### DIRECTIONS
The output is the lines below from the one with "(* ===== verification/CppStream.v ===== *)" through the one with "Definition fail (s", both included, printed exactly and with no other line.

[Stored data entries]
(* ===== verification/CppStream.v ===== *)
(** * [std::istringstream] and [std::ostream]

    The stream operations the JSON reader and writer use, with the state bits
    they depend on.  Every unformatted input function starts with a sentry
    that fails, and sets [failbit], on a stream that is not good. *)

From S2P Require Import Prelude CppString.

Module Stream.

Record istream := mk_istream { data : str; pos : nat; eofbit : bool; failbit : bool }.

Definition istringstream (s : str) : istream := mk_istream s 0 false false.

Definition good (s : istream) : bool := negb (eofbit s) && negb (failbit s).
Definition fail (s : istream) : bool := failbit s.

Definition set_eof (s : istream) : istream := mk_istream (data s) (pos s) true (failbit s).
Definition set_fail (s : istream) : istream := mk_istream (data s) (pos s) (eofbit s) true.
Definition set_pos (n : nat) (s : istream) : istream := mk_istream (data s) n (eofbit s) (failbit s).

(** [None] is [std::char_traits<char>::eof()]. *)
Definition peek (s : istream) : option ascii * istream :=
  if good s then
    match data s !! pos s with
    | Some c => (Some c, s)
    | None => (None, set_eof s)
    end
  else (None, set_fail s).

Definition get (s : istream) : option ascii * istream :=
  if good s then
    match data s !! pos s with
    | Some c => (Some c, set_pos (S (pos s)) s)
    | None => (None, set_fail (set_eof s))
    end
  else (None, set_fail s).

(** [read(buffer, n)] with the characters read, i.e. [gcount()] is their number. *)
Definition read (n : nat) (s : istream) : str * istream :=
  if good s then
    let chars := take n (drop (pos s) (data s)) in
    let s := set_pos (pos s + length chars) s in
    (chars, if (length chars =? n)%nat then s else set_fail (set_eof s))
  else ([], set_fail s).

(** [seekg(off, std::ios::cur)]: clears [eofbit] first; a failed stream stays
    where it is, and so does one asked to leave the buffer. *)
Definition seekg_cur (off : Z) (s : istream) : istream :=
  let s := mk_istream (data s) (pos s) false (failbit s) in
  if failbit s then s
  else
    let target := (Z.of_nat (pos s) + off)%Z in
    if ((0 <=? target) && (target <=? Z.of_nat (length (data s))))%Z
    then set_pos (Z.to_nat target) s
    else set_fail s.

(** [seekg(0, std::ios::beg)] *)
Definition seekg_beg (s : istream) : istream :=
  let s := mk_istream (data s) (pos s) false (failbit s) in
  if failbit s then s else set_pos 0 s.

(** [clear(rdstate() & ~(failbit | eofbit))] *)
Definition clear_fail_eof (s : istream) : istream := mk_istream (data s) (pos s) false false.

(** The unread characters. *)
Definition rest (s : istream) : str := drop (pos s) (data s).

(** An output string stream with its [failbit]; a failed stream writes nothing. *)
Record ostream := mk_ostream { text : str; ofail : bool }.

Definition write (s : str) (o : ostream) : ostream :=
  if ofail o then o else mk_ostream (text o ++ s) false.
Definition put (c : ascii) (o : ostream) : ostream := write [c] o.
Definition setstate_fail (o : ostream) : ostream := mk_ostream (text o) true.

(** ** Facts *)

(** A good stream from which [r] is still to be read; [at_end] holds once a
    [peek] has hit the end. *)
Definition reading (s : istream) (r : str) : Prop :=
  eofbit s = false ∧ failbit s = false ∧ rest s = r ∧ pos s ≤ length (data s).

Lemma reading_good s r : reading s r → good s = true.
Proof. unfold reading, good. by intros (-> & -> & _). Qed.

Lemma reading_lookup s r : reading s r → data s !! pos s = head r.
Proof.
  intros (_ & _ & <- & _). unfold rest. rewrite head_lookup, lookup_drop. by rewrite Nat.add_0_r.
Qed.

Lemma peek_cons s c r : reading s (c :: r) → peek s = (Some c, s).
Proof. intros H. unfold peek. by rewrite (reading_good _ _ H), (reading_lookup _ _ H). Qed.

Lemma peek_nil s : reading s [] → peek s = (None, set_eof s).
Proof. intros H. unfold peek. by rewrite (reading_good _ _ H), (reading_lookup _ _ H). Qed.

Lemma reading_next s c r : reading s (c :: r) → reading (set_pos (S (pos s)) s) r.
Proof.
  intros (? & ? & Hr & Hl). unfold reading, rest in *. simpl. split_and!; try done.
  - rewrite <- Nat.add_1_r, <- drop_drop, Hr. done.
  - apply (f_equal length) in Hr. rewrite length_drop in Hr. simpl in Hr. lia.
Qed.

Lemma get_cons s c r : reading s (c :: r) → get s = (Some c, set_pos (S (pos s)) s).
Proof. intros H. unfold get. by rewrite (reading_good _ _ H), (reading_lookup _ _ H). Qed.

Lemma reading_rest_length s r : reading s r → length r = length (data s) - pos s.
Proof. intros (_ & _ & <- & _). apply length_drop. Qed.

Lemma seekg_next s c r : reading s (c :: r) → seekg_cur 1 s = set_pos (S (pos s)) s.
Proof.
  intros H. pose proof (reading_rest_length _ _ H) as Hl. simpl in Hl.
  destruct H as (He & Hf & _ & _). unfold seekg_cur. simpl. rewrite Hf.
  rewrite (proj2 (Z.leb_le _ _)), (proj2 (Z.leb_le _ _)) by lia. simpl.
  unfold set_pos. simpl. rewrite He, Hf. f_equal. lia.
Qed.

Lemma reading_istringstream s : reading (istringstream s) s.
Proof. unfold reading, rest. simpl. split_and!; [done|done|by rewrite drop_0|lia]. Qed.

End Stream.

...

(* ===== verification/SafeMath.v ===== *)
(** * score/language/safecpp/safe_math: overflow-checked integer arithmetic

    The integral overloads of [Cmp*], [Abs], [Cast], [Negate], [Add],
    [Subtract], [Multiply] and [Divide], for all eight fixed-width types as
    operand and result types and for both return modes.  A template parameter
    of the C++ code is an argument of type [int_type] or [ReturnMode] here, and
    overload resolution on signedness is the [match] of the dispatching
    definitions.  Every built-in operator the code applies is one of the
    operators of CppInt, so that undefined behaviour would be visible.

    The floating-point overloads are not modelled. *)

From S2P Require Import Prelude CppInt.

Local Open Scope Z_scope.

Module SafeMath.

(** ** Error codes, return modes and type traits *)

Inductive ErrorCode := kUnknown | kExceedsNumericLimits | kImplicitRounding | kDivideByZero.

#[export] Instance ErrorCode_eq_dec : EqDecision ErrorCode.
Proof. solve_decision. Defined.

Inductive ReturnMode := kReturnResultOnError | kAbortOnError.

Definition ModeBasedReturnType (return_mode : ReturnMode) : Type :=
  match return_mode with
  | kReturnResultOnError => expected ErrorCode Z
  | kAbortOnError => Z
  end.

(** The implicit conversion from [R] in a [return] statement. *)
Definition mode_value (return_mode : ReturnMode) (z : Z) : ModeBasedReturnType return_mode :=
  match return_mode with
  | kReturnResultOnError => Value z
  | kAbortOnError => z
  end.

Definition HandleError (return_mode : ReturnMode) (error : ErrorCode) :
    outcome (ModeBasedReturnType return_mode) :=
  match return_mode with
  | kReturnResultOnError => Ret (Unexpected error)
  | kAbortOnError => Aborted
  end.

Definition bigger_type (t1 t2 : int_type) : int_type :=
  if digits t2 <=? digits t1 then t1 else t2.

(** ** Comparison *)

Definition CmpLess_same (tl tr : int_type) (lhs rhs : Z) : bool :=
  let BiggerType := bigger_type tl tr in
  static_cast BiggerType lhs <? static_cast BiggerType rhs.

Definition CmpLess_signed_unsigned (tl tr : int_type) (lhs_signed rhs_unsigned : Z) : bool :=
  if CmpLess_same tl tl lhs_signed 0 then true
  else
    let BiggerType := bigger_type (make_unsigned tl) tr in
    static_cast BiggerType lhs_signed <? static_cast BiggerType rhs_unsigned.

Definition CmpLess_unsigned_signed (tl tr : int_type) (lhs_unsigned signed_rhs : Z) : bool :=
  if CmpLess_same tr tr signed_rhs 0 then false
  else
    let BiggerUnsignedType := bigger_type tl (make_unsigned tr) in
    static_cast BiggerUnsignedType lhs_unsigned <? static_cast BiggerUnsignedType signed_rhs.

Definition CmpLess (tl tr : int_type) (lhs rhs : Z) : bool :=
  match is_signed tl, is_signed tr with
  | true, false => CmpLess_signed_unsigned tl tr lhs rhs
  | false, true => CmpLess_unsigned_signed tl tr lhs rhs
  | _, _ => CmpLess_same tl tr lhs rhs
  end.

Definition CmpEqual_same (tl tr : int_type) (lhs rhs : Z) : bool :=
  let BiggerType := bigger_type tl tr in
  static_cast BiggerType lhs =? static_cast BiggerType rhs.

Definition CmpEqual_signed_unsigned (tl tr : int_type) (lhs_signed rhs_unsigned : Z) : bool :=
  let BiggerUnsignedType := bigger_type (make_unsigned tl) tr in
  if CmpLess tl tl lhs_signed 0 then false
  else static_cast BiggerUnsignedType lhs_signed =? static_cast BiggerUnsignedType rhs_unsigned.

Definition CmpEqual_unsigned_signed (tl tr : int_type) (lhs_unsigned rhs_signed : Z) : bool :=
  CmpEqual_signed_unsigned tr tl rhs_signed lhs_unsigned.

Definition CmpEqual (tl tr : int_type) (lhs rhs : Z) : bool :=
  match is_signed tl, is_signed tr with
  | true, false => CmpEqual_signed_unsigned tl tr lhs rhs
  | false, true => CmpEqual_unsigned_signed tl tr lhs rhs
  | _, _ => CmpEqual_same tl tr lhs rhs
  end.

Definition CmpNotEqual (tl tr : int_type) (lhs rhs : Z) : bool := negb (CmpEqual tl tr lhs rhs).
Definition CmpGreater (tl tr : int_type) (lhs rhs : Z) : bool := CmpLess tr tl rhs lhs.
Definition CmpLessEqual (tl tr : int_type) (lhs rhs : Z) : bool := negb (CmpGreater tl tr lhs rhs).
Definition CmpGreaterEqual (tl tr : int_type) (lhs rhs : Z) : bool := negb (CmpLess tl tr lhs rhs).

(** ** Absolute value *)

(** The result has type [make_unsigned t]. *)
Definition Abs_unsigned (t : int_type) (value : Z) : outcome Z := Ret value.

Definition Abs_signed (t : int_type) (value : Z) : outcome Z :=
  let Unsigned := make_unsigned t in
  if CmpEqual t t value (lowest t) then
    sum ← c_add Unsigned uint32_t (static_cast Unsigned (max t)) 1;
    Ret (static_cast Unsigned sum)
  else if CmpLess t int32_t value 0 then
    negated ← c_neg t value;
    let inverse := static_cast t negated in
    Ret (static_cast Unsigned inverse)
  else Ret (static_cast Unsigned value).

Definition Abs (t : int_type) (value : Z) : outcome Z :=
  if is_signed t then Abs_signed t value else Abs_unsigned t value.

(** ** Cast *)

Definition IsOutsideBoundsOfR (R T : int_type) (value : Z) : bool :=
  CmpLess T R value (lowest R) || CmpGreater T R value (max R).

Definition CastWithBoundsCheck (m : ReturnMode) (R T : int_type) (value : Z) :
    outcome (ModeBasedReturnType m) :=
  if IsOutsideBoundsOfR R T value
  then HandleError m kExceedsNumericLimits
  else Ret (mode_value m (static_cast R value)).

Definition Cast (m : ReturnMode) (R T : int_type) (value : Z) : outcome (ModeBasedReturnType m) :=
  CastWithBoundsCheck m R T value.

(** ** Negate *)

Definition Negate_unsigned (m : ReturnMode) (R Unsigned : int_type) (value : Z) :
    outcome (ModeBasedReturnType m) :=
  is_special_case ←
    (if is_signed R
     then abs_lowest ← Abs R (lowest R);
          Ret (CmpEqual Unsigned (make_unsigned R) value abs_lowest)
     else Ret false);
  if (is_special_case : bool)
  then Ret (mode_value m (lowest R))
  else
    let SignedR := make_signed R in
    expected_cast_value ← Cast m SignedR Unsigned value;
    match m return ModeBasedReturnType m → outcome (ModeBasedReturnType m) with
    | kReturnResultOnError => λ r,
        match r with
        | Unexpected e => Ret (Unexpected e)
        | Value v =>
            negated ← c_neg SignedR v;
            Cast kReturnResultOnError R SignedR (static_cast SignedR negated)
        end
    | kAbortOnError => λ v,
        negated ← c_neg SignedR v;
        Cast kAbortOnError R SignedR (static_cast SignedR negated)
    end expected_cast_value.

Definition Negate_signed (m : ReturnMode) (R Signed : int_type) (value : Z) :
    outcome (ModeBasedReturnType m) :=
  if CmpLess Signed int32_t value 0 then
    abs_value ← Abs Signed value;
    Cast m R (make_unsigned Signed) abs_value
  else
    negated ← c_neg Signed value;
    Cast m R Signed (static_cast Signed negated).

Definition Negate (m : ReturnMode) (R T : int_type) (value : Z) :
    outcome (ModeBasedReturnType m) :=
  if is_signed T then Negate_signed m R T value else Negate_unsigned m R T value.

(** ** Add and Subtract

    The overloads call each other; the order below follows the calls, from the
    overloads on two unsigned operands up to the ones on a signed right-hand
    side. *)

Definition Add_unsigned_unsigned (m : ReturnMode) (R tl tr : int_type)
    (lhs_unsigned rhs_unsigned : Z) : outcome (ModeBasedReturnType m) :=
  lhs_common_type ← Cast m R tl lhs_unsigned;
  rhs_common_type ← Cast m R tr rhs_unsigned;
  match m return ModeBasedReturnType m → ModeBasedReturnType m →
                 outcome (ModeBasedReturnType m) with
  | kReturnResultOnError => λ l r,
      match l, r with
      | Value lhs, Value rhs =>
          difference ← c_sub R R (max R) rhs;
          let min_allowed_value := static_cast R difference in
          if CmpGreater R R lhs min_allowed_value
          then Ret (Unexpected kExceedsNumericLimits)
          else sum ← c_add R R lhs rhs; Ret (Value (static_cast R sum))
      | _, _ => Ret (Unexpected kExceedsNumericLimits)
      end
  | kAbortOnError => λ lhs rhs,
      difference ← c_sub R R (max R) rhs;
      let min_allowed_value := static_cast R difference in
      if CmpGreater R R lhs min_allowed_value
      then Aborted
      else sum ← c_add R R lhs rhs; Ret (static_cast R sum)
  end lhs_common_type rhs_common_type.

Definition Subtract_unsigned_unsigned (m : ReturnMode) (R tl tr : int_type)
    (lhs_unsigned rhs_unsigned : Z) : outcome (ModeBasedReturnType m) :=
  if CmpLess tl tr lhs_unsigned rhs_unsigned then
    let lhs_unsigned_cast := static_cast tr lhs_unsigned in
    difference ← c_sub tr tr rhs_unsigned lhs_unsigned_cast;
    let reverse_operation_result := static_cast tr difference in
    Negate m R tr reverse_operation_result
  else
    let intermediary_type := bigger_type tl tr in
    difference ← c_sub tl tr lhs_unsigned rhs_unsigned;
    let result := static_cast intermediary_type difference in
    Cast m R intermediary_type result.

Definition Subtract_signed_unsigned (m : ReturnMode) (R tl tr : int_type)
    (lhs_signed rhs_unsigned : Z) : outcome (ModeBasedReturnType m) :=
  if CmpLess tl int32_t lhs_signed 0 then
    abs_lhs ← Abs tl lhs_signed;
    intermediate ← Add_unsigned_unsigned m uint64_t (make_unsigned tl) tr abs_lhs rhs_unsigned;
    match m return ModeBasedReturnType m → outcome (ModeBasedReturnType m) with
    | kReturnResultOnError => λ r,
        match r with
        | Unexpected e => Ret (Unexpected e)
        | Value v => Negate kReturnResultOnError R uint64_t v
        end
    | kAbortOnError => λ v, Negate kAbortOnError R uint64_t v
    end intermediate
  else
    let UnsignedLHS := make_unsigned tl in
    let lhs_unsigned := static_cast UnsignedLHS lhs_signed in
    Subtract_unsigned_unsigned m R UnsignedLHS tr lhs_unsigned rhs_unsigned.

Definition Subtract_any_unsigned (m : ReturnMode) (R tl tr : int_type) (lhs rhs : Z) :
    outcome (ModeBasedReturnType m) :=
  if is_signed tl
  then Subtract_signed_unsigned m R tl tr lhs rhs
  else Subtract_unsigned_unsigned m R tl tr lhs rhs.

### OUTPUT FOR THIS EXERCISE
(* ===== verification/CppStream.v ===== *)
(** * [std::istringstream] and [std::ostream]

    The stream operations the JSON reader and writer use, with the state bits
    they depend on.  Every unformatted input function starts with a sentry
    that fails, and sets [failbit], on a stream that is not good. *)

From S2P Require Import Prelude CppString.

Module Stream.

Record istream := mk_istream { data : str; pos : nat; eofbit : bool; failbit : bool }.

Definition istringstream (s : str) : istream := mk_istream s 0 false false.

Definition good (s : istream) : bool := negb (eofbit s) && negb (failbit s).
Definition fail (s : istream) : bool := failbit s.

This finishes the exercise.